The task:
In the entries that follow, find every line containing "congruence" and copy it.

Input material:

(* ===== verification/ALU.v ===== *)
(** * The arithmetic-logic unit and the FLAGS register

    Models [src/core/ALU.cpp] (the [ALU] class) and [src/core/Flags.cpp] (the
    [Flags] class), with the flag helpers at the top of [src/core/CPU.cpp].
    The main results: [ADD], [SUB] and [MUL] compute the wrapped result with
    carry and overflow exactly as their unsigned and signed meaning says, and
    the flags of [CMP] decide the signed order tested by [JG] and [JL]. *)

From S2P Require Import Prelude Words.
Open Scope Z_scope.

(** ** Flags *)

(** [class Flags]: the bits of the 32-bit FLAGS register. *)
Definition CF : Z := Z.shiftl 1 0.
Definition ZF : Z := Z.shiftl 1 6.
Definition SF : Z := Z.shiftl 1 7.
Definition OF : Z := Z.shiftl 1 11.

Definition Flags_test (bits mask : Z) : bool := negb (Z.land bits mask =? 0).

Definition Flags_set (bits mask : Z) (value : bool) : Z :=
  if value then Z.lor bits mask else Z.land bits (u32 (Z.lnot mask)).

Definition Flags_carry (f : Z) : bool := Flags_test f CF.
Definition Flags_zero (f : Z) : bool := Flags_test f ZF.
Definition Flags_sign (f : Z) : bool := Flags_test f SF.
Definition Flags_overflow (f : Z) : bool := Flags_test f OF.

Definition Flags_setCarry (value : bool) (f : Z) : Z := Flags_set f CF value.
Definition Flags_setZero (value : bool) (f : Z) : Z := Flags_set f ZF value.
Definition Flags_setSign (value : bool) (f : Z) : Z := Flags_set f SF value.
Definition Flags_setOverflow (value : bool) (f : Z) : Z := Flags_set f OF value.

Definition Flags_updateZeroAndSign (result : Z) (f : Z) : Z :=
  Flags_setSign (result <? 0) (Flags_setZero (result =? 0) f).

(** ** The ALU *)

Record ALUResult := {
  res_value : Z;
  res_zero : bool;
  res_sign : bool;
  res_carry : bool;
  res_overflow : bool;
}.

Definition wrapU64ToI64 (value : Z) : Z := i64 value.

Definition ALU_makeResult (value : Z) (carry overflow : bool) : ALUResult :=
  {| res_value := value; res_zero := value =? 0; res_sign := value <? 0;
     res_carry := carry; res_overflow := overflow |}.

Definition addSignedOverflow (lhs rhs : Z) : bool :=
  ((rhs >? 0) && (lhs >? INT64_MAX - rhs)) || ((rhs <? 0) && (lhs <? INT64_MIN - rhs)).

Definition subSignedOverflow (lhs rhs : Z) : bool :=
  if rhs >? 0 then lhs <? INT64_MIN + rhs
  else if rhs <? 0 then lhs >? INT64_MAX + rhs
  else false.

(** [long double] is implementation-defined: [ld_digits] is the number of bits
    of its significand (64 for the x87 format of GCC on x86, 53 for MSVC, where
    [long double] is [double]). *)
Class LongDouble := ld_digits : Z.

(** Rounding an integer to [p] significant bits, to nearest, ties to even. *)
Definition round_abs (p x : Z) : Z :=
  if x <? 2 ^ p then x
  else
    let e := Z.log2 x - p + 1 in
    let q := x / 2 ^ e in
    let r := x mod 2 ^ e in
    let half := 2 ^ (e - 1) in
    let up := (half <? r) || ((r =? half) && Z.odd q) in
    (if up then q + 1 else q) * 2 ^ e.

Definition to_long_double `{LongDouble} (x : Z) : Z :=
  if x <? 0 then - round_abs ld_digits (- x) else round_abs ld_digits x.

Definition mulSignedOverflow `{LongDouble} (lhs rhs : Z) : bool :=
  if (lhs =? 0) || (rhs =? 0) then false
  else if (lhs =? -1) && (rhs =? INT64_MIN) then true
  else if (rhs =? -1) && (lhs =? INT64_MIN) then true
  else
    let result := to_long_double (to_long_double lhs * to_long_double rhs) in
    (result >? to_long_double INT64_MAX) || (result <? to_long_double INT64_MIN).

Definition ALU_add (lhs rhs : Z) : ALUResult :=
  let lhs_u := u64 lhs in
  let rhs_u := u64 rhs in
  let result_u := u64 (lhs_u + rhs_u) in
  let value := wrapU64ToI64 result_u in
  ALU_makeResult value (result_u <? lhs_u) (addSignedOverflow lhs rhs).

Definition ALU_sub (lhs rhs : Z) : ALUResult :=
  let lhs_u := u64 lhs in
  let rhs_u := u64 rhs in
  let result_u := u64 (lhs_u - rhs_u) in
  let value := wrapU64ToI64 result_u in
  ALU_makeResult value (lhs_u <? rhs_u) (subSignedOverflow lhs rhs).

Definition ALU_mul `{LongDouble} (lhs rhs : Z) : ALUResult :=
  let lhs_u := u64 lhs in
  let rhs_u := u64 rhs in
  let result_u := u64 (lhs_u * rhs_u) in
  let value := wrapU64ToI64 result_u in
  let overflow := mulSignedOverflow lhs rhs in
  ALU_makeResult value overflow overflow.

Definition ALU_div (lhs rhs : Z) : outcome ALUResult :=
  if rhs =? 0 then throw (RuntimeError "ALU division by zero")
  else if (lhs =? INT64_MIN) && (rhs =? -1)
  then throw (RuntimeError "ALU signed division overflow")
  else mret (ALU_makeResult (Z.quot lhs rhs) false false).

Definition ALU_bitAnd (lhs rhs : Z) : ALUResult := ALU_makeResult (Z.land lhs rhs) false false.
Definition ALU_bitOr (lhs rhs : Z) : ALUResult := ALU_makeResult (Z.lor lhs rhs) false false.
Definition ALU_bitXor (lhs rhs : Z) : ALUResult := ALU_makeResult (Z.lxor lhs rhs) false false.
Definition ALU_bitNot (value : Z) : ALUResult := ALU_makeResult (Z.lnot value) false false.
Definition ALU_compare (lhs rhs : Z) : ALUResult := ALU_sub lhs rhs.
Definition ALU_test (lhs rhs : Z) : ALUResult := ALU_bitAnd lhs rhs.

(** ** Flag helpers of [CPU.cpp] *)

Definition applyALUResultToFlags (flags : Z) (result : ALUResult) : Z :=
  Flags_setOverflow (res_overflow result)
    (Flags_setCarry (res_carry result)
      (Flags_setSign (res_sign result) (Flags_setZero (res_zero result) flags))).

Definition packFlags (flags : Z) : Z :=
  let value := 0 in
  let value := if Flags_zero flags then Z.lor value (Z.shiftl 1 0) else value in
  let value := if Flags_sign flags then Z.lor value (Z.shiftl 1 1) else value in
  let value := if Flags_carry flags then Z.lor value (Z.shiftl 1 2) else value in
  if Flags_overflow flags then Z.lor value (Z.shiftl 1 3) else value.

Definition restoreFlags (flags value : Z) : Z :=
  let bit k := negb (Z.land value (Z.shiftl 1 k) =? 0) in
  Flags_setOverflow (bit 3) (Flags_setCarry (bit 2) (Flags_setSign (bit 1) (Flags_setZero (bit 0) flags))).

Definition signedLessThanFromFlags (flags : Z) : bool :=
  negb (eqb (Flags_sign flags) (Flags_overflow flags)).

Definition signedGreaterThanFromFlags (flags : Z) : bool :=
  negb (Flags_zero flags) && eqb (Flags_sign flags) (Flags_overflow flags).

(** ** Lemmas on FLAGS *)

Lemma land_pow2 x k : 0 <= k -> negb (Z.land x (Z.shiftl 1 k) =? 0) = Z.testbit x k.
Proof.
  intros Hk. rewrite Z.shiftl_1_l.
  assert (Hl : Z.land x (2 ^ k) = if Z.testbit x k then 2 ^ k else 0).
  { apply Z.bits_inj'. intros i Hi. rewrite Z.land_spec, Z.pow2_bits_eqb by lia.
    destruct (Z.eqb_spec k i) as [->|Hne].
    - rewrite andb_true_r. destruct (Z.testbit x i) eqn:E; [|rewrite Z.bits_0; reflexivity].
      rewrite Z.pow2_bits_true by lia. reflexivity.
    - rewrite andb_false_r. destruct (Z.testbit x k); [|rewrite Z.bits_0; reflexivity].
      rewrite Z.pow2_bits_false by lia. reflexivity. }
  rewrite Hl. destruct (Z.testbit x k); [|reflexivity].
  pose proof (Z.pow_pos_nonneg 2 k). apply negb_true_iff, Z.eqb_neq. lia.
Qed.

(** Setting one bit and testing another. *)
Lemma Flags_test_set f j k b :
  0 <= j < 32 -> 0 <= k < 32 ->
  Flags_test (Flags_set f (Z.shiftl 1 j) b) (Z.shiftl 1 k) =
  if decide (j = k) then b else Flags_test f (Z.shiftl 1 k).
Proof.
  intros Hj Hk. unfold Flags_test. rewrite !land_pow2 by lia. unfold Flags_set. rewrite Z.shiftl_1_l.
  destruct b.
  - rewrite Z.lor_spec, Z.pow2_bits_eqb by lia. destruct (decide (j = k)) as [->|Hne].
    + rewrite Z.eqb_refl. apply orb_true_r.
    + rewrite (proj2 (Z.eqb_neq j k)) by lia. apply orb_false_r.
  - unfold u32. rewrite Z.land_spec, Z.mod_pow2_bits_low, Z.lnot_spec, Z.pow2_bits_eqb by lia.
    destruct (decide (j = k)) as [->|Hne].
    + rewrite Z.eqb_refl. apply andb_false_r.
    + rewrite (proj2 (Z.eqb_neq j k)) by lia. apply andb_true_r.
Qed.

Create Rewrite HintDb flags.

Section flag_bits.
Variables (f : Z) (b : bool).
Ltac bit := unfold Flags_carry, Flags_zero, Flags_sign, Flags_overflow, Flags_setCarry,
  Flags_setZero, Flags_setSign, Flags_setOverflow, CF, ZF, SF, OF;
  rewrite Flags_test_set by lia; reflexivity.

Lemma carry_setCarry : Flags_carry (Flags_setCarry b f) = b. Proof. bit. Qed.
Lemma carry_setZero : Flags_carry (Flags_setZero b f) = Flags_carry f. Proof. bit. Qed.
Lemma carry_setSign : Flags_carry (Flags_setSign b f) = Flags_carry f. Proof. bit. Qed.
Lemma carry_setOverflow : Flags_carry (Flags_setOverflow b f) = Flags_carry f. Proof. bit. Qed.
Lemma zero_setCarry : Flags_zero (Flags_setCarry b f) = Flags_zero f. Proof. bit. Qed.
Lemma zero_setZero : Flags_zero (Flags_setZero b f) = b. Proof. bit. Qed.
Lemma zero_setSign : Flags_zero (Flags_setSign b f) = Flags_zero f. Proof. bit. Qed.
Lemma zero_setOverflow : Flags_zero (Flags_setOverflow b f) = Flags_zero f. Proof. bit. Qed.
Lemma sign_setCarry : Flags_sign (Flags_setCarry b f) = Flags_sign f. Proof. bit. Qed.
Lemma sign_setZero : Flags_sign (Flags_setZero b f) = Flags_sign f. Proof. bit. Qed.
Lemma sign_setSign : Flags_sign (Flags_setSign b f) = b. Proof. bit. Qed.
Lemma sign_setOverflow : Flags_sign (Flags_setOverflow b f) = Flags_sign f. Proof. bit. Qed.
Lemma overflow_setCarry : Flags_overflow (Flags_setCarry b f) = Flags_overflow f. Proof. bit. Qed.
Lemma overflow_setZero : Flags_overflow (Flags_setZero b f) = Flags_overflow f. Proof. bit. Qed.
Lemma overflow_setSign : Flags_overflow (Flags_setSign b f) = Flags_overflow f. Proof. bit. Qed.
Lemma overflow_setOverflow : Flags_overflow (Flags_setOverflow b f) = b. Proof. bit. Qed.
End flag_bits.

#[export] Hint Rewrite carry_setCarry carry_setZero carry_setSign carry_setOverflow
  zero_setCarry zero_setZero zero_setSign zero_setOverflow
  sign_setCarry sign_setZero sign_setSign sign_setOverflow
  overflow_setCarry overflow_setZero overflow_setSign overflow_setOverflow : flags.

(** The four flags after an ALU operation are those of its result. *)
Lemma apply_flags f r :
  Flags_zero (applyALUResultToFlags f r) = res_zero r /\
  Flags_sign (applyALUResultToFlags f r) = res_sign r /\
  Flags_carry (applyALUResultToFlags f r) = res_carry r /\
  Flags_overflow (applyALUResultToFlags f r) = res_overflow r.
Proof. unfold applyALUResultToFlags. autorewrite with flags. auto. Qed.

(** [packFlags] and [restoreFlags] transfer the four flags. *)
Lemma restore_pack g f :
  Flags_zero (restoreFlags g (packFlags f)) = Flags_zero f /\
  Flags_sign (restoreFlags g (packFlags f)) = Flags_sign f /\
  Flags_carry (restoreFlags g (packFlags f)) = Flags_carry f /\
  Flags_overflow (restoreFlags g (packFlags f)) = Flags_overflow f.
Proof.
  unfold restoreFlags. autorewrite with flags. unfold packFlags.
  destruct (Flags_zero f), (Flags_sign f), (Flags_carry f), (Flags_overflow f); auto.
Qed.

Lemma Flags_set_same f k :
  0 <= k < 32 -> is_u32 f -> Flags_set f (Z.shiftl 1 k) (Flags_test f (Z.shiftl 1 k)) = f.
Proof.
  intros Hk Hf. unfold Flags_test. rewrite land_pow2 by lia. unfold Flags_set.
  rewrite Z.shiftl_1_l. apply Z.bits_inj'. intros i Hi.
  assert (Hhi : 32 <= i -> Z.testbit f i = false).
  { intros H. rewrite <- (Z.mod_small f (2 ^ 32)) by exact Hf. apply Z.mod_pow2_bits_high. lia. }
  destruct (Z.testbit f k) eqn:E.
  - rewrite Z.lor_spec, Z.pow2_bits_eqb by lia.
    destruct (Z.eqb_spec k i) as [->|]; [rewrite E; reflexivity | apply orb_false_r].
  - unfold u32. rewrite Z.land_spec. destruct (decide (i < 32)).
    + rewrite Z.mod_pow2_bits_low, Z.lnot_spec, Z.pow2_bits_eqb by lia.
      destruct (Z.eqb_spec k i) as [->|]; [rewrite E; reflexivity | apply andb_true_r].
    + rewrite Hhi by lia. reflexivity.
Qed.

...

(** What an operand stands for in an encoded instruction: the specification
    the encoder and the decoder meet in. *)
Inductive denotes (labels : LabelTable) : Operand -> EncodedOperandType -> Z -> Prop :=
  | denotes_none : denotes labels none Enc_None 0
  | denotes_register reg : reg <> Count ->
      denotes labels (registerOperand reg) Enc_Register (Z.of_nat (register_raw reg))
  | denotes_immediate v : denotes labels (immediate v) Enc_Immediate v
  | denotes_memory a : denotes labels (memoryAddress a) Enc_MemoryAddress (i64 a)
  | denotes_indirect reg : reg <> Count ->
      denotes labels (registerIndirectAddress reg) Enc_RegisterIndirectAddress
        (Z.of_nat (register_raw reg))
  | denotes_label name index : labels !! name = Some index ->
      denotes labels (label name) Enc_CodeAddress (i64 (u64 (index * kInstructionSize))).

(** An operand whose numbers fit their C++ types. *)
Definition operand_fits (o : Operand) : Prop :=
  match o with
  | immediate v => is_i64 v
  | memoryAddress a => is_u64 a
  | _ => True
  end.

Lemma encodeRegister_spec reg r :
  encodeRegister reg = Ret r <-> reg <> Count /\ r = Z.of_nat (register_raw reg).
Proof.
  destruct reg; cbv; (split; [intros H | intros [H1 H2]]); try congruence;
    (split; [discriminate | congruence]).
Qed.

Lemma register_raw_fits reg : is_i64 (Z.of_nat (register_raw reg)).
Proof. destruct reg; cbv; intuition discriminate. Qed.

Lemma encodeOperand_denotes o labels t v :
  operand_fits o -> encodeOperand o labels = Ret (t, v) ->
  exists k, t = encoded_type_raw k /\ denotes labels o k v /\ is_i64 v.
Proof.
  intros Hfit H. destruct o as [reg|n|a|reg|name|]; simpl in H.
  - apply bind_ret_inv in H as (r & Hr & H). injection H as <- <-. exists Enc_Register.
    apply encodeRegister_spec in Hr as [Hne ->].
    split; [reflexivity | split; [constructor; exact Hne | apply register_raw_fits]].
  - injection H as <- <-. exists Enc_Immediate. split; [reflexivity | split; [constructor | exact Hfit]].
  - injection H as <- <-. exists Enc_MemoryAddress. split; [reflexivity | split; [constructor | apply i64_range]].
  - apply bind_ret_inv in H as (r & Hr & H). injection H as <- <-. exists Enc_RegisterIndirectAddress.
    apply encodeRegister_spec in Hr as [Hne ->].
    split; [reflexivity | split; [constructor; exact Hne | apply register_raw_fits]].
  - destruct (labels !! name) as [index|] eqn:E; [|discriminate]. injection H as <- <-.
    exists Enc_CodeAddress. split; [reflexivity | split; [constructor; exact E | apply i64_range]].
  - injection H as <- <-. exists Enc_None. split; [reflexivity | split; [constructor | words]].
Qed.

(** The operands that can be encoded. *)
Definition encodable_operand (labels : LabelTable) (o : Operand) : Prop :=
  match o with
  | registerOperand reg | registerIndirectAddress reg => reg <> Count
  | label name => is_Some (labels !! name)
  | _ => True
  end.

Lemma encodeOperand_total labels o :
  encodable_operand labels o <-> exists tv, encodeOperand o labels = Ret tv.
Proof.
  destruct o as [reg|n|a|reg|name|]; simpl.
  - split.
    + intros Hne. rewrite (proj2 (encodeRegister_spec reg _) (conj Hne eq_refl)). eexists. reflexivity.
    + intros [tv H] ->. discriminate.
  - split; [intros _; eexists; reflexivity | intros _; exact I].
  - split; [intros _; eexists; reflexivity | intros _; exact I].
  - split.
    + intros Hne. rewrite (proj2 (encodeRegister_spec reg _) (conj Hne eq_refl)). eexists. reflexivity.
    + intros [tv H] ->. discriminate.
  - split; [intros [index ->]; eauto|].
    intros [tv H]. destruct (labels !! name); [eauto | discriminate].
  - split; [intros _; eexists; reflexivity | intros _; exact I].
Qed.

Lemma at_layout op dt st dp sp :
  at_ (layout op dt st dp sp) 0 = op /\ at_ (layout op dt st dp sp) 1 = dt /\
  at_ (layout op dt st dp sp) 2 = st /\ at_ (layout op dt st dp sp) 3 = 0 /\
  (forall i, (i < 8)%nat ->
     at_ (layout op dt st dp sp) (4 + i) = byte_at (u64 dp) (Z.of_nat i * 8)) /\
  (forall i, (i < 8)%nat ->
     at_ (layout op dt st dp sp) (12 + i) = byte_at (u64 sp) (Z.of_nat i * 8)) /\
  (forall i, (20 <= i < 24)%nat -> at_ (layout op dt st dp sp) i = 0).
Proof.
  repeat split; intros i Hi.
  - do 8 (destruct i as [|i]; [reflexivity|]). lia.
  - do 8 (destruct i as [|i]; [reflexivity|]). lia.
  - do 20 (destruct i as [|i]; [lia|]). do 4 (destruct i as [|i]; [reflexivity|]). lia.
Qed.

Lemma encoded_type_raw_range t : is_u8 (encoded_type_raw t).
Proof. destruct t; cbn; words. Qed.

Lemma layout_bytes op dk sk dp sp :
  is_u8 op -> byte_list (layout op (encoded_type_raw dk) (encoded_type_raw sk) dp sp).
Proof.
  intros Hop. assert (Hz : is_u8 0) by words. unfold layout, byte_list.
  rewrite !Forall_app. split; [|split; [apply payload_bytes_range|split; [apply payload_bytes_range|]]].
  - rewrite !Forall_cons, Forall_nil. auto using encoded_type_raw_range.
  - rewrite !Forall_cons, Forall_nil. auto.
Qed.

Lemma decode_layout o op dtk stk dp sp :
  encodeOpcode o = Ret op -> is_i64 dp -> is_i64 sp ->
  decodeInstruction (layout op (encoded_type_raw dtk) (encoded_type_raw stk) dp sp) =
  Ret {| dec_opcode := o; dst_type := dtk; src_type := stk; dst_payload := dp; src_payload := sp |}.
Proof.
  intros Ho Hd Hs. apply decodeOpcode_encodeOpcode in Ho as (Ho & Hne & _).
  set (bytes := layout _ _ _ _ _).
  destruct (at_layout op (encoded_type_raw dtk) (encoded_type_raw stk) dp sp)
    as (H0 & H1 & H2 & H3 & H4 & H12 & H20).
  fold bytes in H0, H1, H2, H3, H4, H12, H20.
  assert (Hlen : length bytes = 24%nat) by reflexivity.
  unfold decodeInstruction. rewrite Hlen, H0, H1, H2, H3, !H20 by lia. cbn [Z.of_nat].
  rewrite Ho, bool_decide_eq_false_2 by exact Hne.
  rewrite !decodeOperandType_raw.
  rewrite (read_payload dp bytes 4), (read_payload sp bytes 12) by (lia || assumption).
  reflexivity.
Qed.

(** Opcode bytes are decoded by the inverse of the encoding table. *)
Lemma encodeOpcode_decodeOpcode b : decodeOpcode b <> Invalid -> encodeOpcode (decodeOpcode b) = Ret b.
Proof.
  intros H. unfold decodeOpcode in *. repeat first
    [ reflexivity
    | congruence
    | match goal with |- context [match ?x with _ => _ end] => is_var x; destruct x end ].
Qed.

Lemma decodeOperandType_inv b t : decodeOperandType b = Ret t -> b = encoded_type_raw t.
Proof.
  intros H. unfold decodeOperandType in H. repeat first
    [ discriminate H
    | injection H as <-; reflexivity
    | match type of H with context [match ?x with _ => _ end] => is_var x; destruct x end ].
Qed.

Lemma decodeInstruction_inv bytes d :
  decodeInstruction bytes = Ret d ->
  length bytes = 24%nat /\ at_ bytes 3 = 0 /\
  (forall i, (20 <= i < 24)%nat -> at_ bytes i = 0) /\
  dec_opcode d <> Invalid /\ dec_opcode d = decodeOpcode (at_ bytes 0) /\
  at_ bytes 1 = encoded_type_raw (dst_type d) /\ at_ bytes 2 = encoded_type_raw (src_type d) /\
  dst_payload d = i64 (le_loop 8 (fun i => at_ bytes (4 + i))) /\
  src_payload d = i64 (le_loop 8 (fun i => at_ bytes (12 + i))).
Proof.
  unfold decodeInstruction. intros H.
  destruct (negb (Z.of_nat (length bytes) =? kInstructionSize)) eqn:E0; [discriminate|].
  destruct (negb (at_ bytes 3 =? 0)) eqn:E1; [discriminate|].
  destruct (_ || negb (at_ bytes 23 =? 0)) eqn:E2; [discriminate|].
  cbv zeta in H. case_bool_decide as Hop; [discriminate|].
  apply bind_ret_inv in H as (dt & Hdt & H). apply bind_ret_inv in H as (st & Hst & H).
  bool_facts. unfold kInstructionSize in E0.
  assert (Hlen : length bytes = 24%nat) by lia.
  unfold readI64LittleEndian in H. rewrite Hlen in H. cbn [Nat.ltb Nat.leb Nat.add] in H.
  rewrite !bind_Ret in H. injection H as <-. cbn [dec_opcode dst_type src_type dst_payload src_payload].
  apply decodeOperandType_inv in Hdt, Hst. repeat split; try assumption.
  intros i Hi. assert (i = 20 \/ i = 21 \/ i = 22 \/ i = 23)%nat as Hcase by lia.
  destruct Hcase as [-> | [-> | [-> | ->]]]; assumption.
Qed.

Solution for this problem:
  destruct reg; cbv; (split; [intros H | intros [H1 H2]]); try congruence;
    (split; [discriminate | congruence]).
    | congruence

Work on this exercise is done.